SOURCE RECORDS.
BEGIN

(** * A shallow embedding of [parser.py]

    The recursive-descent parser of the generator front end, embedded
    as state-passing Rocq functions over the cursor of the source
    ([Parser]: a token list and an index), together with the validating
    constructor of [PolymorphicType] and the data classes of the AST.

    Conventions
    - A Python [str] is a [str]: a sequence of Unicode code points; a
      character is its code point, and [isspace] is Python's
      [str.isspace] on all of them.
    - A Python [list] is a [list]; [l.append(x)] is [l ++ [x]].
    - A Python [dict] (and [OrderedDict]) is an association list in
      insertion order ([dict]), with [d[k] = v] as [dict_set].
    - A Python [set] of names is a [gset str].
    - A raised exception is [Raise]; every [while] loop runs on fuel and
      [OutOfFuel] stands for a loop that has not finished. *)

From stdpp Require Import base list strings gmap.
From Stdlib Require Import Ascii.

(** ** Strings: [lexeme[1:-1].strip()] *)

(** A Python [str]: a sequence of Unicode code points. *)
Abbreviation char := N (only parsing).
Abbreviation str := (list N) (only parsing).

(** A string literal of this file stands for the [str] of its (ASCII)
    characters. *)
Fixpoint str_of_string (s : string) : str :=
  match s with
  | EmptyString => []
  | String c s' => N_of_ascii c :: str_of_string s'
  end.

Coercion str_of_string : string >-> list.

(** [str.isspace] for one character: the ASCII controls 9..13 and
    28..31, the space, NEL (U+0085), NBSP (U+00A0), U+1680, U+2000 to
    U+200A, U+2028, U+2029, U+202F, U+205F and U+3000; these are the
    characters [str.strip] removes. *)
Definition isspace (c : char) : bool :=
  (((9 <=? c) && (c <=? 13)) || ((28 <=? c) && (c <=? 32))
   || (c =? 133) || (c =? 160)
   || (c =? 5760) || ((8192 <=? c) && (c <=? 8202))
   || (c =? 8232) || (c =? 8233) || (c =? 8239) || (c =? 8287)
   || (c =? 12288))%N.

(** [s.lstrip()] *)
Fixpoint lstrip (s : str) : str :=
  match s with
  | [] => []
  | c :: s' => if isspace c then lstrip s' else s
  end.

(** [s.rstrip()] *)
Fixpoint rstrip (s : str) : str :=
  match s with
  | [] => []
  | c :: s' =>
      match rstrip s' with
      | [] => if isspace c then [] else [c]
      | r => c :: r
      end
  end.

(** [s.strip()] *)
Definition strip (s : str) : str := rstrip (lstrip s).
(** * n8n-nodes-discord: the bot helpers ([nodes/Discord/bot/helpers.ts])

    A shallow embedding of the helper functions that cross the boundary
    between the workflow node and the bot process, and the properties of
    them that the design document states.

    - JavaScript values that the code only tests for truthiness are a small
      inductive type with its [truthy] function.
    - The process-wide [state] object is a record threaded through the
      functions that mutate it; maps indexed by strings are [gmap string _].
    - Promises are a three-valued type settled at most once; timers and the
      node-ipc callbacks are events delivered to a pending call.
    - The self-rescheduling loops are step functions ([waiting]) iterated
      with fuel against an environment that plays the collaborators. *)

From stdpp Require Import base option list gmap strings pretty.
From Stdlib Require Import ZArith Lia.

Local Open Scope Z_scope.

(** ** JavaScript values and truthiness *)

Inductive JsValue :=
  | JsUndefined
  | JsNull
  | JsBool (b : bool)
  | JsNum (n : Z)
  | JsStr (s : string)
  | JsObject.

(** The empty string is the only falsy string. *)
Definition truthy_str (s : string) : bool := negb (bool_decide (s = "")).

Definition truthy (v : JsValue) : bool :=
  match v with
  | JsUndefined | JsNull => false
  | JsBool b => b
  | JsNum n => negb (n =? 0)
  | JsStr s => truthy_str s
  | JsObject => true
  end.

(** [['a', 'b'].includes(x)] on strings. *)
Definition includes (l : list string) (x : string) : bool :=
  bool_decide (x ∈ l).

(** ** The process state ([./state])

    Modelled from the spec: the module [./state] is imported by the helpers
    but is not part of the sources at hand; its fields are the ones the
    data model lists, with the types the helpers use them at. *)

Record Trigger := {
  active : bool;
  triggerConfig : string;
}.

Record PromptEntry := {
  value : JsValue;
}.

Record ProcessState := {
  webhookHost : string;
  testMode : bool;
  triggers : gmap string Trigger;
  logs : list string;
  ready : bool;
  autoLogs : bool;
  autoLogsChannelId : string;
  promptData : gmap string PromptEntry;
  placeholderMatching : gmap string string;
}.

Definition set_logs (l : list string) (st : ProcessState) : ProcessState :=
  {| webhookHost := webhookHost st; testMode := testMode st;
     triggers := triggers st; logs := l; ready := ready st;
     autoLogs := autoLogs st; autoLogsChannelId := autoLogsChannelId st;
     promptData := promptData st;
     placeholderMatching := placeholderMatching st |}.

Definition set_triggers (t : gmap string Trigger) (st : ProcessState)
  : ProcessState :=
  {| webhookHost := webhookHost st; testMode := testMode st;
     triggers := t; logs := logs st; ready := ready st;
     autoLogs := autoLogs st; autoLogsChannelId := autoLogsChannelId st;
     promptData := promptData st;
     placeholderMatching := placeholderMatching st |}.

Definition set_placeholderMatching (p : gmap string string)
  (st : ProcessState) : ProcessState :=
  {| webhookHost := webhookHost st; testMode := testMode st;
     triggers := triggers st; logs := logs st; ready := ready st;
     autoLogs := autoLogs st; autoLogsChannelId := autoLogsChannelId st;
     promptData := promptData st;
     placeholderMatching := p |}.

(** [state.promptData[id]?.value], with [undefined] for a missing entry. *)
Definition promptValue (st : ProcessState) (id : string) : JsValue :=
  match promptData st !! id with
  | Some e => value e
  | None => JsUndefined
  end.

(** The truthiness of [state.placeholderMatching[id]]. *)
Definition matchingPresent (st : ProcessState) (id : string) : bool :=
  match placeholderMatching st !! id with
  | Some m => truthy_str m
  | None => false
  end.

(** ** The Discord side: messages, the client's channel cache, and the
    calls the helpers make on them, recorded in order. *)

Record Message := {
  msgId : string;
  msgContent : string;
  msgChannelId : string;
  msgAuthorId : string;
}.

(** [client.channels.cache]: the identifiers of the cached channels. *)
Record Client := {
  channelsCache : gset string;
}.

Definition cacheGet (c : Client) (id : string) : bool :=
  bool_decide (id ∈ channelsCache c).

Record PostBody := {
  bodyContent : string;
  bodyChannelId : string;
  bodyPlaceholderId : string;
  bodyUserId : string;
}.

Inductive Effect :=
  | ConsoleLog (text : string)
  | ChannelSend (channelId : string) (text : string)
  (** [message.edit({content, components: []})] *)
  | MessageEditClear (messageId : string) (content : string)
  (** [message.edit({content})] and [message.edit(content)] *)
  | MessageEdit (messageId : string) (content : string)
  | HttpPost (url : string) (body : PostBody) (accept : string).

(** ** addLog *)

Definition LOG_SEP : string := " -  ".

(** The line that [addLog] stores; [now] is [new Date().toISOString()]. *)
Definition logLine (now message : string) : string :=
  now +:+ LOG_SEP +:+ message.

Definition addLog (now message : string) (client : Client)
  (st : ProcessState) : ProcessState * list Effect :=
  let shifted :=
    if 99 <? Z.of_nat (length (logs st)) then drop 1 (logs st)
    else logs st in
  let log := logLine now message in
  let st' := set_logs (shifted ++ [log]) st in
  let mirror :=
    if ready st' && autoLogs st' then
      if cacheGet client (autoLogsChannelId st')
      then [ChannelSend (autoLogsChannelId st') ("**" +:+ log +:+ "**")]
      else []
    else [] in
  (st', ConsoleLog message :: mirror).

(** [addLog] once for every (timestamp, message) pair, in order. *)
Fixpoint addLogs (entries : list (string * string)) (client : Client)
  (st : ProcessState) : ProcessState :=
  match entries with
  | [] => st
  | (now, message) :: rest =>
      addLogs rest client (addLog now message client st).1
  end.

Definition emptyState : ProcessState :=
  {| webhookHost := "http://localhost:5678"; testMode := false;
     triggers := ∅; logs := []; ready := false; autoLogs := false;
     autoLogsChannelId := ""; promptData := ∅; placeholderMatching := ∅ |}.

END
BEGIN

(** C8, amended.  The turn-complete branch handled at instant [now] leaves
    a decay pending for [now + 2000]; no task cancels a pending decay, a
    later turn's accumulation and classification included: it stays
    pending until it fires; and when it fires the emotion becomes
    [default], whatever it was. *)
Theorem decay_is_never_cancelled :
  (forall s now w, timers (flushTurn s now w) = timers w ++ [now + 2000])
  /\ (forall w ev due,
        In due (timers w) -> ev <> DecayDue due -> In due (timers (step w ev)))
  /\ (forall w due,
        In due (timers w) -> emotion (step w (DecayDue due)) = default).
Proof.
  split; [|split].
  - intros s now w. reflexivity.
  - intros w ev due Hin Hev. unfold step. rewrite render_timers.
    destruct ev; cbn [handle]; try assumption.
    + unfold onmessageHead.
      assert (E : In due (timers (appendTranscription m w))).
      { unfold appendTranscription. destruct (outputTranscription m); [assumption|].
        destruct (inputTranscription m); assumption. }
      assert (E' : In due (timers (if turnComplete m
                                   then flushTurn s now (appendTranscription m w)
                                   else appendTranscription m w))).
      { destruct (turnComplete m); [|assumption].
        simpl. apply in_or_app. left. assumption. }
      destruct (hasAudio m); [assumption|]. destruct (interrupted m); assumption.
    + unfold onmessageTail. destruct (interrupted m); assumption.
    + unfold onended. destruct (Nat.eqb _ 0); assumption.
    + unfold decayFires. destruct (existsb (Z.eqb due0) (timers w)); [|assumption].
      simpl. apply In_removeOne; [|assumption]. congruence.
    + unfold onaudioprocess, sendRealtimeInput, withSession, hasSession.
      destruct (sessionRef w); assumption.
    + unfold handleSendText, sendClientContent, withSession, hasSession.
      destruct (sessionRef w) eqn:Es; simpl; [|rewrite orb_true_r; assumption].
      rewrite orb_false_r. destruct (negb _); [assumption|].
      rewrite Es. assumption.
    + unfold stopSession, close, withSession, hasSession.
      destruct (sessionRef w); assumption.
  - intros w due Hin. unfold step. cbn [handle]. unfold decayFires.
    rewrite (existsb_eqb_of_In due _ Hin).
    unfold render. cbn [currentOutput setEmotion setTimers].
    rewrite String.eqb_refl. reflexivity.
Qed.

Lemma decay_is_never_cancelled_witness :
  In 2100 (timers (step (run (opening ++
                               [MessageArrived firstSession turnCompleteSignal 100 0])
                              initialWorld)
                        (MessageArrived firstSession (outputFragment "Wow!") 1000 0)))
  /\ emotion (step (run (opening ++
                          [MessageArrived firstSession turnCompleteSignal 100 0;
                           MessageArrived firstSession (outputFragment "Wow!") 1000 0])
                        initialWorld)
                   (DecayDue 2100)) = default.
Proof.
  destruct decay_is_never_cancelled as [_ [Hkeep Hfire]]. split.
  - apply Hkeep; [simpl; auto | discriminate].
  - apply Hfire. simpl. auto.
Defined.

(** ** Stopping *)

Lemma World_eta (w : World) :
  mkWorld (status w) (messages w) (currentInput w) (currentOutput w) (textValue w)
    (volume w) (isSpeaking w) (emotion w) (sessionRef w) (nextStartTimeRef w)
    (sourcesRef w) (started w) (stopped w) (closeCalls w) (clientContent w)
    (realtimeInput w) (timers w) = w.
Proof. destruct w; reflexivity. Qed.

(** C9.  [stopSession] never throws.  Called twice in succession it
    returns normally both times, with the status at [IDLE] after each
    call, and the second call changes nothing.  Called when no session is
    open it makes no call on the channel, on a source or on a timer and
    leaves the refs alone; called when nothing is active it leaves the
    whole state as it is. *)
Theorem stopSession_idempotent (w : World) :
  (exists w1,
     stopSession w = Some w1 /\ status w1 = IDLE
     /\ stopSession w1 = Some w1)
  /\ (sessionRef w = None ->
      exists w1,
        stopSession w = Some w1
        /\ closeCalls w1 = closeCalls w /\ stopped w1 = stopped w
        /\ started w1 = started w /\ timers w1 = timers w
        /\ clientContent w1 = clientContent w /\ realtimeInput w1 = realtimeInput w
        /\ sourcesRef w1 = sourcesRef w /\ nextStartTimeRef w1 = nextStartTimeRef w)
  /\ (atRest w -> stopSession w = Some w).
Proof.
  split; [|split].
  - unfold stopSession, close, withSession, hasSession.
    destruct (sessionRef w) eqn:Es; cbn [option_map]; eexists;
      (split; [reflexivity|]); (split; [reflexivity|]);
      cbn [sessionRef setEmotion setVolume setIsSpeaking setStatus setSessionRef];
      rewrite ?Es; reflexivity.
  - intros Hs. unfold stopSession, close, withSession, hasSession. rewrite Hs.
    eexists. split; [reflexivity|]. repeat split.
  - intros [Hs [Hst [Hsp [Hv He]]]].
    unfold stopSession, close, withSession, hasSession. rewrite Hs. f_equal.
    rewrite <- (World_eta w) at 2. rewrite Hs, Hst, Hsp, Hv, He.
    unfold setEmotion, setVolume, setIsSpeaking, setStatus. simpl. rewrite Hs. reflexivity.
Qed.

END
BEGIN

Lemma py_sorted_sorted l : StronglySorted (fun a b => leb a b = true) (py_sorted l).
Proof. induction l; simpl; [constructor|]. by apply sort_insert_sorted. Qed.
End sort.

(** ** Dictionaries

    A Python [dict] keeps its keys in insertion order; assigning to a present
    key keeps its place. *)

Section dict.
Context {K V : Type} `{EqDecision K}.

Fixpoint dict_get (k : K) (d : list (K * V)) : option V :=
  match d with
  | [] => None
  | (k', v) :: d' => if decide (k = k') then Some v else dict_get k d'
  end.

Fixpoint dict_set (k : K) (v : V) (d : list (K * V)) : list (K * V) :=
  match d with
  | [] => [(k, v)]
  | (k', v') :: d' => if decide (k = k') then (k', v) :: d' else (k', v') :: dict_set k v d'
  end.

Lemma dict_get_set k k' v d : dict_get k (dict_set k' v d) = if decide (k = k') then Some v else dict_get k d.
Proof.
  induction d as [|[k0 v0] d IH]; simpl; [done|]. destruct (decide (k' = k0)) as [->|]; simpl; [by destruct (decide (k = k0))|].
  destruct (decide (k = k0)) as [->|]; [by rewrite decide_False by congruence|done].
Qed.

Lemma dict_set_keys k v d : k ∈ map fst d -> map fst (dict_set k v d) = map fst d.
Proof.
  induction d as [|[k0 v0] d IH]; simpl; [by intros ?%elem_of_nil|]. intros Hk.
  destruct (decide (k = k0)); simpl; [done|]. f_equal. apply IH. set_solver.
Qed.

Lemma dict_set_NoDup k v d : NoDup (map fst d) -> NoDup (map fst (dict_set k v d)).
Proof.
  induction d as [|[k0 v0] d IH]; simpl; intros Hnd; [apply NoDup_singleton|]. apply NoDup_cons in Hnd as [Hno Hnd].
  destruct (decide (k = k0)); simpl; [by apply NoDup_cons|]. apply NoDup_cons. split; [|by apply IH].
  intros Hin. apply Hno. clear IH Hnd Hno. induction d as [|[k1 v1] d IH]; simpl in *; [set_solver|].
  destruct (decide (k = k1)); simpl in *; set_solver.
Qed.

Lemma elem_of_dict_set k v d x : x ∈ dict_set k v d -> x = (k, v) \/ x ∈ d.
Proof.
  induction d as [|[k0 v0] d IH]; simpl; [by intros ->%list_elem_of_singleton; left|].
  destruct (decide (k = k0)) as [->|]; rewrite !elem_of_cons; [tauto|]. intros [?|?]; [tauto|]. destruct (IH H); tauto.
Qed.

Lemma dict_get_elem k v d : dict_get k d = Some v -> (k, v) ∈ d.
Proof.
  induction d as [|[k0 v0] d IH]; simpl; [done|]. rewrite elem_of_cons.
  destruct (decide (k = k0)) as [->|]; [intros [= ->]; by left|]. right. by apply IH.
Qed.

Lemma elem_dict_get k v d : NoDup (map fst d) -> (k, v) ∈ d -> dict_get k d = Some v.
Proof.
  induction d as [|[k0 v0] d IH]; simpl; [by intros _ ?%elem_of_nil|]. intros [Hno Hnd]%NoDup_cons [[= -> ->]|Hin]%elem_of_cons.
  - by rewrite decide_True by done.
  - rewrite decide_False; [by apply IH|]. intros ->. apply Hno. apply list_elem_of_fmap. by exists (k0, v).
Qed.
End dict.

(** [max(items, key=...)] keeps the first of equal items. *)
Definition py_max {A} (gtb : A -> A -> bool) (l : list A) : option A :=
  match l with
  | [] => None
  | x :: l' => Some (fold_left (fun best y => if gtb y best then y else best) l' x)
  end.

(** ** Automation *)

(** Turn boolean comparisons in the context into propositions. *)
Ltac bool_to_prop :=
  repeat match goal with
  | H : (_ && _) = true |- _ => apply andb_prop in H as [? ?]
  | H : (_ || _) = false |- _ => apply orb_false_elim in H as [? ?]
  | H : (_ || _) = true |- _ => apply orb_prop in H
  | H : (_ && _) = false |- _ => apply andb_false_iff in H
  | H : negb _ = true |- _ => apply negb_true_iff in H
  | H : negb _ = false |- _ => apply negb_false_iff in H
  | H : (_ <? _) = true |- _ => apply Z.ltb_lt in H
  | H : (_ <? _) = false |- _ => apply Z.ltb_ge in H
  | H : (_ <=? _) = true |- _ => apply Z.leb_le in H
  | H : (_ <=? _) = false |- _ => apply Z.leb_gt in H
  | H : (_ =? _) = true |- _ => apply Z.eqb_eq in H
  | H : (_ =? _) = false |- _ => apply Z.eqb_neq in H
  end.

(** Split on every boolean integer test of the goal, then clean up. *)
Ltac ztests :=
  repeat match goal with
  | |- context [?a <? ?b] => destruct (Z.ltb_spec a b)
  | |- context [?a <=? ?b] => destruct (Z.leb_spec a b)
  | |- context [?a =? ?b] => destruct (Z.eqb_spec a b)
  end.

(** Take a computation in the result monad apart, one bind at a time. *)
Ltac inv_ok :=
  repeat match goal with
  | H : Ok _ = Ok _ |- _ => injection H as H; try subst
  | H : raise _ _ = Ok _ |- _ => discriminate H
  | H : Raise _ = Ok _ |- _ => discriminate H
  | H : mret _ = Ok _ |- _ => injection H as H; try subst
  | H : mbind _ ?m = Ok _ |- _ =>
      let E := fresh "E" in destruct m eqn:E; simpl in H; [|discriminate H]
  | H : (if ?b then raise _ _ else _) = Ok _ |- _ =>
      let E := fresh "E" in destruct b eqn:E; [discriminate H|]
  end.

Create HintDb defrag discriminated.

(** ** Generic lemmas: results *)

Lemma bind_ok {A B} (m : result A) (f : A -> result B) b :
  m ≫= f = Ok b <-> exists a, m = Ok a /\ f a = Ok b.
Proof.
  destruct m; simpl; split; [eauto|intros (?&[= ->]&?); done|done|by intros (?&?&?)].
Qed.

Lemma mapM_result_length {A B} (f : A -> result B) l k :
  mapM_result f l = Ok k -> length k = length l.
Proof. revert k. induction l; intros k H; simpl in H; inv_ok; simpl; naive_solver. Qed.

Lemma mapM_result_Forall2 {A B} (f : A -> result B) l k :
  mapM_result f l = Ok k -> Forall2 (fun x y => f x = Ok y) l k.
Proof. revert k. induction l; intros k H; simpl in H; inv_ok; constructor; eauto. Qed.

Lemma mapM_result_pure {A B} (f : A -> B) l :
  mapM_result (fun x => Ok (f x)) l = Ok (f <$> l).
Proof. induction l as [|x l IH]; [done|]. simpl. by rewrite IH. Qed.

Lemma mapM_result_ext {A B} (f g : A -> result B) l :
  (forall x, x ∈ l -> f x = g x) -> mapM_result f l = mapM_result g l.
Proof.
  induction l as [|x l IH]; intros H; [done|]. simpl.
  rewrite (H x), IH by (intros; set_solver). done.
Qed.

END

BRIEF.
Looking at the data above, show all lines where the word "Abbreviation" occurs.

OUTPUT FOR THIS TASK.
Abbreviation char := N (only parsing).
Abbreviation str := (list N) (only parsing).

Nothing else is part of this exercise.